Renewed international calls for a ceasefire went out ahead of the Eid al-Fitr holiday on Friday after multiple failed attempts as both sides jockeyed for the upper hand.

Already, regional leaders appear to be putting fingers on the scales.

The Wall Street Journal reported Wednesday that Cairo had sent warplanes to back Burhan’s Sudanese Armed Forces just before fighting commenced and pilots thereafter, while Libyan warlord Khalifa Hifter had supplied the RSF with at least one planeload of munitions.
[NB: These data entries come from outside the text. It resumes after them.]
(* ===== verification/DexExample.v ===== *)
(** * A chain with an exchange

    Tokens that are plain ledgers, as an instance of what the exchange relies on,
    and a history on it: a pair is created, an order placed on each side. *)

From stdpp Require Import prelude gmap list strings.
From S2P Require Import Prelude DexPrice TempoEvm DexCredits DexTypes DexBook Dex DexStore.
From S2P Require Import DexHolds DexInv DexPlace DexOps DexCall DexHistory.

#[local] Open Scope Z_scope.

Module Ledger.

#[export, program] Instance addresses : TempoAddresses := {|
  STABLECOIN_DEX_ADDRESS := 2 ^ 100;
  STORAGE_CREDITS_ADDRESS := 2 ^ 101;
  PATH_USD_ADDRESS := 1;
|}.
Next Obligation. done. Qed.

(** A hash that tells the pairs of tokens apart. *)
#[export] Instance keccak : Keccak := fun bs => from_be bs mod 2 ^ 256.

Definition is_token (token : Address) : bool := bool_decide (0 < token < 2 ^ 64).

Definition account (owner : Address) : Slot := Mapped owner (At 9) 0.

Definition move (token from to : Address) (amount : Z) : M unit :=
  if is_token token then
    b ← sload token (account from);
    if decide (b < amount) then throw (Revert "InsufficientBalance" [])
    else
      _ ← sstore_raw token (account from) (b - amount);
      c ← sload token (account to);
      sstore_raw token (account to) (c + amount)
  else throw (Revert "InvalidToken" []).

#[export] Instance tokens : TIP20 := {|
  is_tip20_prefix := is_token;
  quote_token token := mret (if decide (token = 1) then 0 else 1);
  tip20_transfer := move;
  tip20_transfer_from token _ from to amount := move token from to amount;
  system_transfer_from token caller from amount := move token from caller amount;
  ensure_transfer_authorized _ _ _ := mret tt;
  check_not_paused _ := mret tt;
  transfer_policy_id _ := mret 0;
  is_authorized_as _ _ _ := mret true;
  is_policy_lookup_error _ := false;
  is_tip20 token := mret (is_token token);
  validate_usd_currency token := if is_token token then mret tt else throw (Revert "InvalidCurrency" []);
|}.

#[export] Instance ledger : TIP20Spec := {|
  holding s token := if is_token token then word_at (evm_storage s) token (account STABLECOIN_DEX_ADDRESS) else 0;
  tokens_ok _ := True;
|}.

Lemma token_range token : is_token token = true -> 0 < token < 2 ^ 64.
Proof. apply bool_decide_eq_true. Qed.

Lemma move_ends `{TempoSpec} token from to amount s : is_token token = true -> from <> to -> 0 <= amount ->
  ends (move token from to amount) s (fun _ s' => apart s s' /\
    forall t who, word_at (evm_storage s') t (account who) = word_at (evm_storage s) t (account who) +
      (if decide (t = token /\ who = to) then amount else 0) - if decide (t = token /\ who = from) then amount else 0).
Proof.
  intros Hp Hne Ha. unfold move. rewrite Hp. unfold ends, mbind, M_bind, sload. cbn beta iota. case_decide; [done|]. cbn. split; [done|].
  apply token_range in Hp. assert (token <> STABLECOIN_DEX_ADDRESS /\ token <> STORAGE_CREDITS_ADDRESS) as [Hd Hc] by (cbn; lia). split.
  - split_and!; try done; [intros sl; unfold dword|unfold bank]; cbn [evm_storage set_storage]; unfold word_at; rewrite !lookup_insert_ne by congruence; done.
  - intros t who. unfold word_at at 1. cbn. rewrite lookup_insert. destruct (decide ((token, account to) = (t, account who))) as [[= <- <-]|Hn].
    + rewrite (decide_True (P := token = token /\ to = to)), (decide_False (P := token = token /\ to = from)) by naive_solver. unfold word_at at 1.
      rewrite lookup_insert_ne by (unfold account; congruence). unfold word_at. cbn. lia.
    + rewrite (decide_False (P := t = token /\ who = to)) by (intros [-> ->]; done). rewrite lookup_insert. destruct (decide ((token, account from) = (t, account who))) as [[= <- <-]|Hn'].
      * rewrite (decide_True (P := token = token /\ from = from)) by done. unfold word_at. cbn. lia.
      * rewrite (decide_False (P := t = token /\ who = from)) by (intros [-> ->]; done). unfold word_at. lia.
Qed.

#[export] Instance ledger_ok `{TempoSpec} : TIP20Ok.
Proof.
  assert (forall token, is_token token = true -> token <> STABLECOIN_DEX_ADDRESS /\ token <> STORAGE_CREDITS_ADDRESS) as Hprefix.
  { intros token Hp%token_range. cbn. lia. }
  assert (forall token from amount s, is_token token = true -> from <> STABLECOIN_DEX_ADDRESS -> 0 <= amount ->
    ends (move token from STABLECOIN_DEX_ADDRESS amount) s (fun _ s' => apart s s' /\ tokens_ok s' /\
      forall t, holding s' t = holding s t + if decide (t = token) then amount else 0)) as Hin.
  { intros token from amount s Hp Hf Ha. eapply ends_mono; [|by apply move_ends]. intros _ s' [Hap Hw]. split_and!; [done|done|]. intros t. cbn [holding ledger].
    rewrite Hw. rewrite (decide_False (P := _ /\ STABLECOIN_DEX_ADDRESS = from)) by (intros []; congruence). destruct (decide (t = token)) as [->|]; [rewrite Hp, decide_True by done; lia|rewrite decide_False by tauto; destruct (is_token t); lia]. }
  split; try done.
  - intros token. unfold validate_usd_currency. cbn. by destruct (is_token token).
  - intros token s s' Hr. by injection Hr.
  - intros token s s'. cbn. by destruct (is_token token).
  - intros token Hp%token_range. unfold is_address. lia.
  - intros s s' token (_ & Hs & _). cbn. destruct (is_token token) eqn:Hp; [|done]. destruct (Hprefix token Hp). apply Hs; [done|]. congruence.
  - intros token to amount s Hp Hto Ha _. change (is_token token = true) in Hp. eapply ends_mono; [|by apply move_ends]. intros _ s' [Hap Hw]. split_and!; [done|done|]. intros t. cbn [holding ledger].
    rewrite Hw. rewrite (decide_False (P := _ /\ STABLECOIN_DEX_ADDRESS = to)) by (intros []; congruence). destruct (decide (t = token)) as [->|]; [rewrite Hp, decide_True by done; lia|rewrite decide_False by tauto; destruct (is_token t); lia].
  - intros token from amount s Hp Hf Ha _. by apply Hin.
  - intros token from amount s Hp Hf Ha _. by apply Hin.
Qed.

#[export] Instance book_keys : BookKeys.
Proof.
  intros base quote base' quote' Hb%token_range Hq%token_range Hb'%token_range Hq'%token_range. unfold compute_book_key, keccak256, keccak.
  rewrite !from_be_app, !from_be_be_bytes, !length_be_bytes. change (256 ^ Z.of_nat 20) with (2 ^ 160). rewrite !(Z.mod_small _ (2 ^ 160)) by lia.
  rewrite !Z.mod_small by lia. lia.
Qed.
End Ledger.

(** ** A history *)

Module Market.
Import Ledger.

#[export] Instance fork : TempoSpec := T13.

Definition path_usd : Address := 1.
Definition alpha : Address := 2.
Definition alice : Address := 77.
Definition bob : Address := 88.

(** Alice holds dollars and Bob holds alpha. *)
Definition before : Evm := mkEvm {[ (path_usd, account alice) := 10 ^ 12; (alpha, account bob) := 10 ^ 12 ]} ∅ [] true true ∅.

(** The state after a call; a call that does not return is undone. *)
Definition after (sender : Address) (c : IStablecoinDEXCalls) (s : Evm) : Evm :=
  match call 100 false sender 0 c s with (Ok (Returned _), s') => s' | _ => s end.

(** Bob creates the pair and asks, Alice bids below. *)
Definition opened : Evm := after bob (createPairCall alpha) before.
Definition asked : Evm := after bob (placeCall alpha (3 * 10 ^ 8) false 20) opened.
Definition market : Evm := after alice (placeCall alpha (2 * 10 ^ 8) true (-10)) asked.

Definition ledgers : TempoSpec -> TIP20 := fun _ => tokens.

Lemma before_fresh : genesis fork before.
Proof.
  assert (forall token who, 0 <= word_at (evm_storage before) token (account who)) as Hnn.
  { intros token who. unfold word_at, before. cbn [evm_storage]. rewrite lookup_insert. case_decide; [done|]. rewrite lookup_singleton. by case_decide. }
  split.
  2: { split; [done|]. intros _. split; [done|]. split; [done|by eexists]. }
  2: { intros _. eexists. split; [reflexivity|done]. }
  2: done.
  2: { intros token. cbn. destruct (is_token token); [apply Hnn|done]. }
  intros sl. unfold dword, word_at, before. cbn [evm_storage]. by rewrite lookup_insert_ne, lookup_singleton_ne by (intros [=]).
Qed.

Lemma after_reached n sender c s : reach ledgers n fork s -> caller_ok sender -> well_typed c ->
  match (call 100 false sender 0 c s).1 with Ok (Returned _) => True | _ => False end -> reach ledgers (S n) fork (after sender c s).
Proof.
  intros Hr Hs Hc Hok. unfold after. destruct (call 100 false sender 0 c s) as [[[ws| |]| |] s'] eqn:Hcall; try done. by eapply (reach_call ledgers n fork s 100 false sender 0 c).
Qed.

Lemma market_reached : reach ledgers 3 fork market.
Proof. repeat (apply after_reached; [|done|done|vm_compute; exact I]). apply reach_genesis; [done|apply before_fresh]. Qed.
End Market.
Egypt’s insistence on non-interference in the conflict is ironic, given Sisi’s history of ties to Burhan and reliance on his military bases to pressure Ethiopia over its Nile dam.

177 Egyptian troops taken captive by the RSF in Sudan were evacuated to Cairo on Wednesday after Sisi’s government gave Hemedti a 72-hour ultimatum earlier this week, according to state-controlled Egyptian press. 27 Egyptian Air Force personnel remain stuck at the embassy in Khartoum, Egypt’s army said.

The United Arab Emirates, whose leaders have relations with both sides but particularly close ties with Hemedti, took credit for negotiating the Egyptian soldiers’ release.

A US official speaking to Al-Monitor on the condition of anonymity expressed concern that foreign involvement could lead Sudan’s crisis into a Libya-like conflict.

Hemedti’s RSF has deals of arms-for-gold with Russia’s Wagner’s mercenaries. Sudan’s gold reserves (the second-largest in Africa) and its strategic location linking the continent’s interior to the Red Sea have long attracted the interest of Moscow.

Wagner airdropped a load of missiles to support the RSF in northwest Sudan, CNN reported Thursday – though that report has yet to be confirmed by other outlets. A flurry of Russian Il-76s has also reportedly been shuttling between bases used by Wagner in Libya and Latakia, Syria in the days leading up to the fighting and since it began.

So far, there appears to be no offramp for Hemedti, who remains persona non-grata in Cairo and has vowed his rival Burhan will either be captured or die “like a dog.”